(** * ship-toolkit: launch readiness scoring and the resumable workflow

    A shallow embedding of
      - [launch/validator.ts]  (the Section Aggregator and the Readiness
                                Evaluator),
      - [orchestrator.ts]      (the Workflow Step Runner),
      - [workflow.ts]          (the Workflow State Store),
    followed by the properties of the specification that concern them.

    Conventions of the embedding.
      - A JavaScript exception is a value [Throw e]; [e] is the text that
        [String(error)] yields for the thrown object.
      - An [async] function that only reads the project is a function of a
        file-system snapshot [FS] into [Exc]; one that also reads the clock
        or changes the project runs in the monad [M], which threads the
        file system and the number of clock readings made so far.
      - [await] is sequencing: the program is single-threaded and every
        promise is awaited where it is created.
      - Calls to [logger] only print; they are left out.
      - Counts and scores are integers ([Z], [nat] for lengths); a quotient
        is an exact rational ([Q]).  The quotients that occur have
        numerators below [2^53] and small denominators, so the double
        computed by JavaScript rounds to the same integer. *)

From Stdlib Require Import ZArith QArith Qround Lqa Lia List String Ascii Bool.
From Stdlib Require Import DecimalString.
Import ListNotations.

Local Open Scope string_scope.
Local Open Scope list_scope.
Local Open Scope Z_scope.

(* ===================================================================== *)
(** * The JavaScript runtime, as far as the program uses it *)
(* ===================================================================== *)

Module JS.

(** The outcome of a call: a value, or a thrown error. *)
Inductive Exc (A : Type) : Type :=
| Ok (a : A)
| Throw (e : string).
Arguments Ok {A} a.
Arguments Throw {A} e.

Class Monad (m : Type -> Type) : Type := {
  ret : forall {A}, A -> m A;
  bind : forall {A B}, m A -> (A -> m B) -> m B
}.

○ ○ ○

PROBLEM: Nothing should be omitted or altered. Retype the records exactly.

ANSWER TO THE EXERCISE:
(** * ship-toolkit: launch readiness scoring and the resumable workflow

    A shallow embedding of
      - [launch/validator.ts]  (the Section Aggregator and the Readiness
                                Evaluator),
      - [orchestrator.ts]      (the Workflow Step Runner),
      - [workflow.ts]          (the Workflow State Store),
    followed by the properties of the specification that concern them.

    Conventions of the embedding.
      - A JavaScript exception is a value [Throw e]; [e] is the text that
        [String(error)] yields for the thrown object.
      - An [async] function that only reads the project is a function of a
        file-system snapshot [FS] into [Exc]; one that also reads the clock
        or changes the project runs in the monad [M], which threads the
        file system and the number of clock readings made so far.
      - [await] is sequencing: the program is single-threaded and every
        promise is awaited where it is created.
      - Calls to [logger] only print; they are left out.
      - Counts and scores are integers ([Z], [nat] for lengths); a quotient
        is an exact rational ([Q]).  The quotients that occur have
        numerators below [2^53] and small denominators, so the double
        computed by JavaScript rounds to the same integer. *)

From Stdlib Require Import ZArith QArith Qround Lqa Lia List String Ascii Bool.
From Stdlib Require Import DecimalString.
Import ListNotations.

Local Open Scope string_scope.
Local Open Scope list_scope.
Local Open Scope Z_scope.

(* ===================================================================== *)
(** * The JavaScript runtime, as far as the program uses it *)
(* ===================================================================== *)

Module JS.

(** The outcome of a call: a value, or a thrown error. *)
Inductive Exc (A : Type) : Type :=
| Ok (a : A)
| Throw (e : string).
Arguments Ok {A} a.
Arguments Throw {A} e.

Class Monad (m : Type -> Type) : Type := {
  ret : forall {A}, A -> m A;
  bind : forall {A B}, m A -> (A -> m B) -> m B
}.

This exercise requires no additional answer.